Le délit de solidarité est actionné à Genève. Des policiers municipaux et cantonaux sont intervenus pour stopper une opération de distribution de nourriture à 150 personnes dans le besoin. Ils ont embarqué la camionnette et les bénévoles, leur intimant d’effacer les vidéos de leur interpellation. Une deuxième distribution a eu lieu. Elle a subi le même zèle des pandores. Ainsi une association dont il est fait l’éloge à l’heure du 19H30 et qui est applaudie à 21H se fait évacuer par la police un samedi après-midi ensoleillé [1]. Est-ce que le Conseil d’État et le Conseil administratif soutiennent ces opérations punitives de la police ? Surtout, quelles mesures sont prises à Genève pour garantir le droit à l’alimentation en cette période de pandémie, alors que de nombreuses associations sont fermées ou ont dû réduire leur champ d’action? Plutôt que de sanctionner frontalement et bêtement, des solutions devraient être trouvées au cas par cas, et des appuis proposés aux personnes qui s’engagent pour apporter de l’aide.
Il est choquant, alors que la pandémie frappe davantage les plus précaires, que certaines normes s’appliquent sans discernement sur eux. Ces normes ne sont pas appliquées pour certains et invoquées lourdement pour punir les autres. Voilà l’injustice en œuvre.
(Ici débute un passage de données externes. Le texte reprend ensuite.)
Lemma open_ok s c ch :
  channels s !! c = Some ch → replay ch = NotOpened → ready ch ≠ Connecting →
  session_ok s → session_ok (on_open s c).
Proof.
  intros Hc Hn Hr Hs. unfold on_open, update_channel. rewrite (alter_insert _ _ _ _ Hc).
  eapply (update_ok s _ c ch (set_replay (Replaying (history s)) ch)); try done; try by destruct Hs.
  - exists []. by rewrite app_nil_r.
  - intros b' Hb. exists b', []. done.
  - pose proof (ok_upper _ Hs c ch Hc) as Hu. unfold replayable, to_replay in *. rewrite Hn in Hu. cbn in *.
    change (pending _ c) with (pending s c). rewrite app_nil_r in Hu.
    etrans; [|apply (submseteq_app _ _ (history s) (history s) Hu); reflexivity]. solve_submseteq.
  - cbn. intros z rest _ _ _ _ _ [= <-]. solve_submseteq.
Qed.

Lemma replay_ok s c sent s' : replay_next s c sent = Some s' → session_ok s → session_ok s'.
Proof.
  unfold replay_next. destruct (channels s !! c) as [ch|] eqn:Hc; [|done]. cbn.
  destruct (replay ch) as [|[|r rest]|] eqn:Hr; try done. intros Hs' Hs.
  pose proof (ok_upper _ Hs c ch Hc) as Hu. unfold to_replay, replayable in Hu. rewrite Hr in Hu.
  destruct sent as [[]|e]; cbn in Hs'; injection Hs' as <-; unfold update_channel; cbn [set_channels channels].
  - rewrite (alter_insert _ _ _ _ Hc).
    rewrite (alter_insert _ _ c (deliver r ch)) by (apply list_lookup_insert_eq; by eapply lookup_lt_Some).
    rewrite list_insert_insert_eq.
    eapply (update_ok s _ c ch (set_replay (Replaying rest) (deliver r ch))); try done; try by destruct Hs.
    + exists []. by rewrite app_nil_r.
    + intros b' Hb. exists b', []. done.
    + cbn. intros Hconn. apply (ok_connecting _ Hs c ch Hc) in Hconn. congruence.
    + unfold replayable. cbn. change (pending _ c) with (pending s c). etrans; [|exact Hu]. solve_submseteq.
    + cbn. intros z rest' Hz Hid _ Hq Ho [= <-]. pose proof (ok_lower _ Hs z c ch _ Hz Hc Hq Ho Hr) as Hl.
      change (pending _ c) with (pending s c). etrans; [exact Hl|]. solve_submseteq.
  - rewrite (alter_insert _ _ _ _ Hc).
    eapply (update_ok s _ c ch (set_replay GaveUp ch)); try done; try by destruct Hs.
    + by exists [ReplayFailed e].
    + intros b' Hb. exists b', []. done.
    + cbn. intros Hconn. apply (ok_connecting _ Hs c ch Hc) in Hconn. congruence.
    + unfold replayable. cbn. change (pending _ c) with (pending s c). etrans; [|exact Hu]. solve_submseteq.
Qed.

Lemma peer_refs_NoDup s : session_ok s → NoDup (map_to_list (peers s)).*2.
Proof.
  intros Hs. apply NoDup_fmap_2_strong; [|apply NoDup_map_to_list].
  intros [z c] [z' c'] Hz%elem_of_map_to_list Hz'%elem_of_map_to_list ?; cbn in *; subst c'.
  apply (ok_peers _ Hs) in Hz as (ch & Hc & <-), Hz' as (ch' & Hc' & <-). by simplify_eq.
Qed.

Lemma report_event_ok s s' :
  broadcast s = None → handle_report_event s = Some s' → session_ok s → session_ok s'.
Proof.
  unfold handle_report_event. intros Hb. destruct (0 <? missed s)%nat eqn:Hm; zb.
  { intros [= <-] []. split; try done.
    intros z c ch rest _ _ (_ & Hl & _). exfalso. apply (Hl (missed s)). cbn. set_solver. }
  destruct (report_rx s) as [|r rest] eqn:Hrx; [done|]. intros [= <-] Hs.
  pose proof (peer_refs_NoDup s Hs) as Hnd. destruct Hs.
  set (s' := set_broadcast _ _).
  assert (∀ c, pending s' c ⊆+ pending s c) as Hle.
  { intros c. unfold pending, inflight. cbn. rewrite Hb, Hrx. case_decide; [reflexivity|]. apply submseteq_cons, reflexivity. }
  split; try done.
  - cbn. intros b [= <-]. cbn. split; [done|]. apply Forall_forall. intros [z c] Hz%elem_of_map_to_list.
    by apply ok_peers0 in Hz.
  - unfold being_broadcast in *. cbn. by rewrite Hb, Hrx in ok_pending0.
  - intros c ch Hc. etrans; [|by apply (ok_upper0 c)]. by do 2 apply submseteq_skips_l.
  - intros z c ch l Hz Hc (_ & Hlag & Hf) Ho Hr.
    assert (pending s' c = pending s c) as ->; [|eapply ok_lower0; try done; split; [lia|done]].
    unfold pending, inflight. cbn. rewrite Hb, Hrx, decide_True; [done|].
    apply list_elem_of_fmap. exists (z, c). split; [done|]. by apply elem_of_map_to_list.
Qed.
D’évidence, appliquer l’amende à une population plongée dans la précarité est contre-productif.
Ce qui s’est passé ce samedi à Genève se déroule également à Lausanne où, en période difficile, quand l’esprit de solidarité est ce qui fait tenir une population pour affronter une grave crise sanitaire, économique et sociale, des citoyen-ne-s réunis autour d’un projet solidaire qui ne dépend financièrement que des dons et de partenariats avec le monde économique, social, culturel et sportif et de dons de particuliers ont été empêchés de venir en aide à ceux qui échappent à tous les filets sociaux.[2]
La pandémie semble avoir bon dos quand il s’agit de poursuivre et punir les plus précaires. A Renens, le 3 avril, la police est intervenue à proximité du sleep-in, lieu d’accueil pour les sans-abris. Seize amendes de 100 francs ont été délivrées parce que plus de 5 personnes discutaient ensemble. [3]
Il faut souligner le très bon travail réalisé par les Colis du coeur, le Centre Social protestant et d’autres associations qui ont mis des aliments à disposition.[4] Toutefois, les dispositifs ne suffisent pas. Comme le reconnaît le directeur du centre social protestant Alain Bolle: « La plupart des associations actives dans le domaine ont interrompu leurs activités, mettant en difficulté environ mille familles, soit entre 3000 et 5000 personnes vivant déjà en situation précaire. »
Les chiffres sont probablement encore plus élevés. Cette aide n’a pas permis de satisfaire l’entier de la demande. Cette aide n’est pas pérenne ni suffisante actuellement. Le financement annoncé ne permettant de subvenir que pour une semaine d’actions… il y a de cela 3 semaines. De plus, de nombreuses familles sans statut légal ne font pas appel à l’aide officielle de peur des éventuels contrôles de police, ou de sanctions.
Face à ces enjeux sanitaires et sociaux fondamentaux, sortir le bâton et punir les personnes qui tentent d’organiser l’aide est dangereux et contre-productif.
Instituer le délit de solidarité est un crime social.
Le coronavirus tue. La pauvreté aussi.